Required work
Nothing outside the range is wanted. Repeat exactly the lines below from the one with "(secret message : bytes)" through the one with "(** The hash".

# # #

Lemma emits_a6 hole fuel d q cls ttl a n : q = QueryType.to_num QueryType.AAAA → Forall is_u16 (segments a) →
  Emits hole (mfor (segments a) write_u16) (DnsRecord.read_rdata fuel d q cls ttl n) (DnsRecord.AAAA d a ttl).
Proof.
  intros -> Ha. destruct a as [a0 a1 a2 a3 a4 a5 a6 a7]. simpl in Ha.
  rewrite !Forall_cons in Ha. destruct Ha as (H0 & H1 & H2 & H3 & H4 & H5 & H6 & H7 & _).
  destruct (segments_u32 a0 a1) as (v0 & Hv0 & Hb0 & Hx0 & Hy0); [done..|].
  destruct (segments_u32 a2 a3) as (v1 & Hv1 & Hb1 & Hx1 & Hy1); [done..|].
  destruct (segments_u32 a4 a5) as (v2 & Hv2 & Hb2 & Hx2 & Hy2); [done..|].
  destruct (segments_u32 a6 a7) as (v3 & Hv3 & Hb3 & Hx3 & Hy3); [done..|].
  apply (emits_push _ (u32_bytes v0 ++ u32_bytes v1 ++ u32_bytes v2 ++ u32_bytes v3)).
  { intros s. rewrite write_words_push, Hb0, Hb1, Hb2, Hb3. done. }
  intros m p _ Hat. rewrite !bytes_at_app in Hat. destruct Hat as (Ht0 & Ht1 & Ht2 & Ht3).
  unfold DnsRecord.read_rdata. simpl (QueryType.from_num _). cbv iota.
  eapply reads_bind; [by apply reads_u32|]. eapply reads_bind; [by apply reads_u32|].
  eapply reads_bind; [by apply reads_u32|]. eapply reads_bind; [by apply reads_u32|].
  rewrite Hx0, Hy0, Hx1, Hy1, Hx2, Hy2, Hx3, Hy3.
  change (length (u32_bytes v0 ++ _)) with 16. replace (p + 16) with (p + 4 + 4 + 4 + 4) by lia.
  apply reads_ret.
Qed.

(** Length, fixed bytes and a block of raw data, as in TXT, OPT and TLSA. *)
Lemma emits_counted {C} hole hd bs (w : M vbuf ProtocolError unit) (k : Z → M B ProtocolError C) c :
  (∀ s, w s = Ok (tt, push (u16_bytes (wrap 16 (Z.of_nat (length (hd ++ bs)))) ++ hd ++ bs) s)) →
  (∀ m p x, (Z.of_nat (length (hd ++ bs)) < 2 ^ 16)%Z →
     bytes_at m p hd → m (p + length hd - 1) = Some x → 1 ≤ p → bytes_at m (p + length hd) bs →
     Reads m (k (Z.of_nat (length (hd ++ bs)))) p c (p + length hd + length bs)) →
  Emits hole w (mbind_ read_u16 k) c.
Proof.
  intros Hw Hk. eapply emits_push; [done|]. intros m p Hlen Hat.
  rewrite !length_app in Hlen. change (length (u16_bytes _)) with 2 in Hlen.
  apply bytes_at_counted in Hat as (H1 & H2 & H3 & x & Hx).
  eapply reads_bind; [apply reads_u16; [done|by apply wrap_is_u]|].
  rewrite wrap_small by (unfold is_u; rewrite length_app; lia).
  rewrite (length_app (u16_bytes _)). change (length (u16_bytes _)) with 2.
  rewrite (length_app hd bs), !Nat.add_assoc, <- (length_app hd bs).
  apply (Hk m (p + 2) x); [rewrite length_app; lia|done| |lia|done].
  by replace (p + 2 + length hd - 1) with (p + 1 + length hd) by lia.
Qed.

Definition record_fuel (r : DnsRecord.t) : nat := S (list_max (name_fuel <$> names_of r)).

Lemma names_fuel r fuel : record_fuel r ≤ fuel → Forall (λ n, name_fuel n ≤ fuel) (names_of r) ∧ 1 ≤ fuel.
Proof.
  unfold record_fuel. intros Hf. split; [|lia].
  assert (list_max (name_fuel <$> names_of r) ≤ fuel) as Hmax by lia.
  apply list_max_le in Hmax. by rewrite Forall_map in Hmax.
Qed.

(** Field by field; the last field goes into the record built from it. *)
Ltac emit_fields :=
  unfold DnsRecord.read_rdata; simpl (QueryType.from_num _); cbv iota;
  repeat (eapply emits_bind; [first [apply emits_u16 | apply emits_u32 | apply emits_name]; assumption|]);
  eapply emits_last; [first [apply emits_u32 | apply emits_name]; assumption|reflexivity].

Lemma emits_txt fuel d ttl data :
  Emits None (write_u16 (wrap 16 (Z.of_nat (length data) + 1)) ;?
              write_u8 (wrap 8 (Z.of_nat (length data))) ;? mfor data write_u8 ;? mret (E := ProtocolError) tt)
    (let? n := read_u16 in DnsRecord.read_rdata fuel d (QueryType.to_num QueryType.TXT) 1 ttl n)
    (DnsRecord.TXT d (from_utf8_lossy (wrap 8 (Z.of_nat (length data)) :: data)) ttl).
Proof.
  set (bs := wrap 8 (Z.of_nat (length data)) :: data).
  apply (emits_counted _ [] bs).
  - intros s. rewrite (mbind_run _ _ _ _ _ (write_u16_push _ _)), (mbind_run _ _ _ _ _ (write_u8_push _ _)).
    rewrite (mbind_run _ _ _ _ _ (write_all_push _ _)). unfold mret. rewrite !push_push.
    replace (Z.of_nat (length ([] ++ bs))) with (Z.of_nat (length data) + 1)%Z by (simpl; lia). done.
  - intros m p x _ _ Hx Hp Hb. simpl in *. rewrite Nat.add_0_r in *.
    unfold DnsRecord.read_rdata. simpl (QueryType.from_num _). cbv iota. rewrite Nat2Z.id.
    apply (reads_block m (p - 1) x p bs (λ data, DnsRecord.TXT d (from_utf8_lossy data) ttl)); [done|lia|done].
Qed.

# # #

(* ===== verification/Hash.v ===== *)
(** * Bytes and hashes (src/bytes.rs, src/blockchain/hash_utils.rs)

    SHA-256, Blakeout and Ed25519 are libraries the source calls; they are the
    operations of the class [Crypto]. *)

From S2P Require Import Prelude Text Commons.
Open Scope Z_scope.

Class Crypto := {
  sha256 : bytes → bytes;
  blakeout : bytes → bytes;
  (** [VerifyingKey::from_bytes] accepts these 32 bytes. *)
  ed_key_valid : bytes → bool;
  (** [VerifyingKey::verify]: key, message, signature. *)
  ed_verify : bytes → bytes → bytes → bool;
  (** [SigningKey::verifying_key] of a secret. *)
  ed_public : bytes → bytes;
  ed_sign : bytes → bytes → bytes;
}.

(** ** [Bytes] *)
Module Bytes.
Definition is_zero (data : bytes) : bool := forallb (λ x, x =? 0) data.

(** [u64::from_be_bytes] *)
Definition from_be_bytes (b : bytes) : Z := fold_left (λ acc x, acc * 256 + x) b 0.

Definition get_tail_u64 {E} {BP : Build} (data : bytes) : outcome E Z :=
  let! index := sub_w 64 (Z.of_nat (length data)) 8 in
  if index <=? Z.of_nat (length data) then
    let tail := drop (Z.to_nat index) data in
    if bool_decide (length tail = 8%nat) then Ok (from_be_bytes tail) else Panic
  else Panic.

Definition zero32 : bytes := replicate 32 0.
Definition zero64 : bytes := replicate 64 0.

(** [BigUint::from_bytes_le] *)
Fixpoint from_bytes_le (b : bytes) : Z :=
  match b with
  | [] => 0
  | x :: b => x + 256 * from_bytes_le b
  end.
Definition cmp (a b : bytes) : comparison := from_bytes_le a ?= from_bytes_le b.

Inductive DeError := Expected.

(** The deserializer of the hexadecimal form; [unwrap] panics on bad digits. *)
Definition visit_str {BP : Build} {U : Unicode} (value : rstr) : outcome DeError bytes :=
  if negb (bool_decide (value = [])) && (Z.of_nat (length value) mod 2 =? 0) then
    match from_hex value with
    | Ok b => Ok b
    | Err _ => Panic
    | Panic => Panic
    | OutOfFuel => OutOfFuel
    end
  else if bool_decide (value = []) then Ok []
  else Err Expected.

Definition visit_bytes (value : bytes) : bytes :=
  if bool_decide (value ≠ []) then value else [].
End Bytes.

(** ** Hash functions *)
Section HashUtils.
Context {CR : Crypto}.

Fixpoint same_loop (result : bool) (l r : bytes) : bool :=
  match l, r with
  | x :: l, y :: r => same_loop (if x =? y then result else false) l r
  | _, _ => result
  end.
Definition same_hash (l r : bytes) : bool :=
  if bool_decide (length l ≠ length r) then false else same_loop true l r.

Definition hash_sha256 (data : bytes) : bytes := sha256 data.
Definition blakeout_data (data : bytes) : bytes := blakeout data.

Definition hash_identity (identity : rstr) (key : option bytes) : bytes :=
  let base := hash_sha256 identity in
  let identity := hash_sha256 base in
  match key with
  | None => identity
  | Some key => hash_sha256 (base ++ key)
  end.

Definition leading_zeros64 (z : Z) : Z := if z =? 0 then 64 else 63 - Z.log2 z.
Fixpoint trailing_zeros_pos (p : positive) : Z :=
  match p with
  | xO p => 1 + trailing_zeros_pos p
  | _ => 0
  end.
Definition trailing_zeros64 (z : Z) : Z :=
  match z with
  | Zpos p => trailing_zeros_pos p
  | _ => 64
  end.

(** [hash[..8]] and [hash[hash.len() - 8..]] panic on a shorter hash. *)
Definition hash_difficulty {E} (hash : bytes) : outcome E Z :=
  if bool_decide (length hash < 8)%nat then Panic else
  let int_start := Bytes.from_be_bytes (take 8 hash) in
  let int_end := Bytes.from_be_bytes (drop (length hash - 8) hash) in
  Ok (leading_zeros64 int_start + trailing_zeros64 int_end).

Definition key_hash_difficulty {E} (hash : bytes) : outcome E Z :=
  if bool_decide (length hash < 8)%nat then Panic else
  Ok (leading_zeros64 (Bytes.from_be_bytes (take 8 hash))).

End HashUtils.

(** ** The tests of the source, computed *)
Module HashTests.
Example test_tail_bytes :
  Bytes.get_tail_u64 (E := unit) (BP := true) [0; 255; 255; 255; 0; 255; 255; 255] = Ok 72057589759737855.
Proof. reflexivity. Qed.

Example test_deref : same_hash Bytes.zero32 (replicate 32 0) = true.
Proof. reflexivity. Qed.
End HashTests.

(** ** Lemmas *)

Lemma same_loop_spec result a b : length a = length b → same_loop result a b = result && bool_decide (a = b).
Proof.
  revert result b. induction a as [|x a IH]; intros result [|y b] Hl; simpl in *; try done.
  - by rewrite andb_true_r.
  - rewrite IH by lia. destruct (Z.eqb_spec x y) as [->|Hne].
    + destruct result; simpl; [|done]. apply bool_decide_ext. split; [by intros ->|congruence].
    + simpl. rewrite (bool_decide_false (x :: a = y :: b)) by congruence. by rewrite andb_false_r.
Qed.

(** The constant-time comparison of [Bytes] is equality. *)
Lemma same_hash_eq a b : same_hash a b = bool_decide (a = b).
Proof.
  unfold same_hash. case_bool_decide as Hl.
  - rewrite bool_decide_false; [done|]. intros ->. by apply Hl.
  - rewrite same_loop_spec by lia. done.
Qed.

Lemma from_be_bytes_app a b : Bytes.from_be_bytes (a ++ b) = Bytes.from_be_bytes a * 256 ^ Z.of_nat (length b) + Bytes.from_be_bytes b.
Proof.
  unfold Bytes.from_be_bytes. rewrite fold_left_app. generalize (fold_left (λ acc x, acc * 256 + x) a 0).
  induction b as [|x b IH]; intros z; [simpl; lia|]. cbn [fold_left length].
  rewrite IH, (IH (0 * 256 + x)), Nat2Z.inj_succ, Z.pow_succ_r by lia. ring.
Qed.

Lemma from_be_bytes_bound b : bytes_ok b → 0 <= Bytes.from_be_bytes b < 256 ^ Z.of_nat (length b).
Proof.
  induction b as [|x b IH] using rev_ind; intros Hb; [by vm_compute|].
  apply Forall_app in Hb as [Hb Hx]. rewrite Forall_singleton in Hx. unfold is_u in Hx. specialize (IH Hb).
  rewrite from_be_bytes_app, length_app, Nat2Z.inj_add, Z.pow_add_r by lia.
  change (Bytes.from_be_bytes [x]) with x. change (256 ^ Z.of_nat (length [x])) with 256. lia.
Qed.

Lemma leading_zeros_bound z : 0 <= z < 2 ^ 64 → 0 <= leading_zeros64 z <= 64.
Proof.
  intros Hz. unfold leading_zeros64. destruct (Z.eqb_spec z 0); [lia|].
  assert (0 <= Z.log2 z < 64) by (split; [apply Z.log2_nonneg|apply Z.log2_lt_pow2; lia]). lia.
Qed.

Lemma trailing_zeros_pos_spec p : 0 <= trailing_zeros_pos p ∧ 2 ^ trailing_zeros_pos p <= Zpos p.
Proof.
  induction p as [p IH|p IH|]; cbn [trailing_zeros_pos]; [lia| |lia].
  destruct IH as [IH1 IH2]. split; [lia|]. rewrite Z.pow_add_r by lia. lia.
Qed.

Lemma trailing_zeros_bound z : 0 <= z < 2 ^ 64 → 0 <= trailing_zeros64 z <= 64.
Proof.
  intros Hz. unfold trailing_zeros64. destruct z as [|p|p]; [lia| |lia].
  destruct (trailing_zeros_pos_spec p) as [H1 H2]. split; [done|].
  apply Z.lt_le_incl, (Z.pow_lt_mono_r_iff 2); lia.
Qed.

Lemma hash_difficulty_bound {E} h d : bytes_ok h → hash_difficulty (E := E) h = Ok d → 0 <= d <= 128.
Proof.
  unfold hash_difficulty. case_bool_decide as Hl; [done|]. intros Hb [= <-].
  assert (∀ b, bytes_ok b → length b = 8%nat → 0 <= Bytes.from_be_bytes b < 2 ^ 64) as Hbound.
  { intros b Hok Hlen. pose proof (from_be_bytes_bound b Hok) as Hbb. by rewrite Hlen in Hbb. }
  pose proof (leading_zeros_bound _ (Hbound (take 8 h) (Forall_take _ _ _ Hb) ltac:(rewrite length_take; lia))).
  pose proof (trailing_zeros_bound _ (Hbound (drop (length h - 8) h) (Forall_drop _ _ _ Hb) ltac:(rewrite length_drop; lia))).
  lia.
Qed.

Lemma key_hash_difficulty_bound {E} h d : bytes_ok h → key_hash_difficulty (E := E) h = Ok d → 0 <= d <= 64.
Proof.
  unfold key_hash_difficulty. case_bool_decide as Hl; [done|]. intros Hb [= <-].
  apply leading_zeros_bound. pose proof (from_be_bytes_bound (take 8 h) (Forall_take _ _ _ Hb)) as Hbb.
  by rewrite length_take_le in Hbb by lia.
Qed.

# # #

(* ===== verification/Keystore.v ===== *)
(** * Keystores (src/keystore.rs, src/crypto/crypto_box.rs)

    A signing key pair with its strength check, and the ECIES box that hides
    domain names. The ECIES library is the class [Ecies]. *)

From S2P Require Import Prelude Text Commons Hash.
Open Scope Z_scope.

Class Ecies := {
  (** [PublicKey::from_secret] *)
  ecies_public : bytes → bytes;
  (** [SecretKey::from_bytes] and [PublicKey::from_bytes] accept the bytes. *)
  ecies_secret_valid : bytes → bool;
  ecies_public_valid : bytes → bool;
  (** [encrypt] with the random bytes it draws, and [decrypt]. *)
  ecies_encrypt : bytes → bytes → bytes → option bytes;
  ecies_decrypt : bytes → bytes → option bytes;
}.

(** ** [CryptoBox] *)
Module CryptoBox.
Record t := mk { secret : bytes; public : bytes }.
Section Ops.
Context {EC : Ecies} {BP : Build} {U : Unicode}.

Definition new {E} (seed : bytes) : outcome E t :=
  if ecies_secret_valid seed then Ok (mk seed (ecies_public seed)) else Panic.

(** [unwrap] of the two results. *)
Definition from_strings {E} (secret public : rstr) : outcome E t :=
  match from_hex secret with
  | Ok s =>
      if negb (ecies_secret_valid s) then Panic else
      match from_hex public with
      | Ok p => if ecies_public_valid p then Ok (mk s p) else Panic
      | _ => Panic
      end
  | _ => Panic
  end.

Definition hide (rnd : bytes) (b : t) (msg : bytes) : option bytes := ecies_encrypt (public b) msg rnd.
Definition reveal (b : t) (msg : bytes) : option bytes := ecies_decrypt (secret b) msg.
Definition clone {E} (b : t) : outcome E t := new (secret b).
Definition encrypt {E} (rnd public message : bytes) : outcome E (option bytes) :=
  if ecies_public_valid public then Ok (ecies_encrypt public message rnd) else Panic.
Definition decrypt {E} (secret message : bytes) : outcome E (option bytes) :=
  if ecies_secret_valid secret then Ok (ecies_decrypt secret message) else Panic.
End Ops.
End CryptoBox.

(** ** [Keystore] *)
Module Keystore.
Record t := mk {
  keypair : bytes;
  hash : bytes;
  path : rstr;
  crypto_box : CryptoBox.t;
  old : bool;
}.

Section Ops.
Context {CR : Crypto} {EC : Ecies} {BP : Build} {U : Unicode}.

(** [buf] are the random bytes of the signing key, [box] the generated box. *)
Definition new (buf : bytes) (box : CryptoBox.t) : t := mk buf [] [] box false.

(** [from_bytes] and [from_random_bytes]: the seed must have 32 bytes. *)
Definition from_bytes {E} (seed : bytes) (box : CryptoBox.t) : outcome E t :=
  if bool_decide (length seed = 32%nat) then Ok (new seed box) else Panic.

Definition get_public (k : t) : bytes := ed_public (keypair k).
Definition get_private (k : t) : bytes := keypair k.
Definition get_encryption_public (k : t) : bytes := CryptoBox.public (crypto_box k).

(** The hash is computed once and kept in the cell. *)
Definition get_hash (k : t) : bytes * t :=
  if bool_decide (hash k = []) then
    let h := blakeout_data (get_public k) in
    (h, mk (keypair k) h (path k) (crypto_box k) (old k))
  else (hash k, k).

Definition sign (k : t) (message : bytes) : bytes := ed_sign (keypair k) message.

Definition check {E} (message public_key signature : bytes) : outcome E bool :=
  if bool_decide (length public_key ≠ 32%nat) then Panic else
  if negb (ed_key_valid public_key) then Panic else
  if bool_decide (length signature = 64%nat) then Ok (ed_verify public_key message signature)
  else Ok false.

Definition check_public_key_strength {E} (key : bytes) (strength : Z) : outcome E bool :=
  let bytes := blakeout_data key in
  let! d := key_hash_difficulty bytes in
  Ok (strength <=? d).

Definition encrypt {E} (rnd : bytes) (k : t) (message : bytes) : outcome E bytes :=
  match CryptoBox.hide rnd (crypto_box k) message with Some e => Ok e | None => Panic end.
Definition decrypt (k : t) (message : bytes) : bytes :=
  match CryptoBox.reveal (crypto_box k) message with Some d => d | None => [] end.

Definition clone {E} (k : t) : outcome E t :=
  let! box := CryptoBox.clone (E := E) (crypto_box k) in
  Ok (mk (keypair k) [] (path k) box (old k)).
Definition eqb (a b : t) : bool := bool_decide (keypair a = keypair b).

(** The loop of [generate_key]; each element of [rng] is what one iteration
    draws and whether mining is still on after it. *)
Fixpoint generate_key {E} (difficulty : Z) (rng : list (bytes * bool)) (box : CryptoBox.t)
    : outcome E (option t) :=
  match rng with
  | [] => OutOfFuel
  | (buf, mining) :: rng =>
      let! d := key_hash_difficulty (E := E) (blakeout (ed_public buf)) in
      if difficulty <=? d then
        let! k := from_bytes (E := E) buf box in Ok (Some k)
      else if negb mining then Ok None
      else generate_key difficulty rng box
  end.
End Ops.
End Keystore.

# # #

Completed exercise
Definition decrypt {E} (secret message : bytes) : outcome E (option bytes) :=
  if ecies_secret_valid secret then Ok (ecies_decrypt secret message) else Panic.
End Ops.
End CryptoBox.

(** ** [Keystore] *)
Module Keystore.
Record t := mk {
  keypair : bytes;
  hash : bytes;
  path : rstr;
  crypto_box : CryptoBox.t;
  old : bool;
}.

Section Ops.
Context {CR : Crypto} {EC : Ecies} {BP : Build} {U : Unicode}.

(** [buf] are the random bytes of the signing key, [box] the generated box. *)
Definition new (buf : bytes) (box : CryptoBox.t) : t := mk buf [] [] box false.

(** [from_bytes] and [from_random_bytes]: the seed must have 32 bytes. *)
Definition from_bytes {E} (seed : bytes) (box : CryptoBox.t) : outcome E t :=
  if bool_decide (length seed = 32%nat) then Ok (new seed box) else Panic.

Definition get_public (k : t) : bytes := ed_public (keypair k).
Definition get_private (k : t) : bytes := keypair k.
Definition get_encryption_public (k : t) : bytes := CryptoBox.public (crypto_box k).

(** The hash is computed once and kept in the cell. *)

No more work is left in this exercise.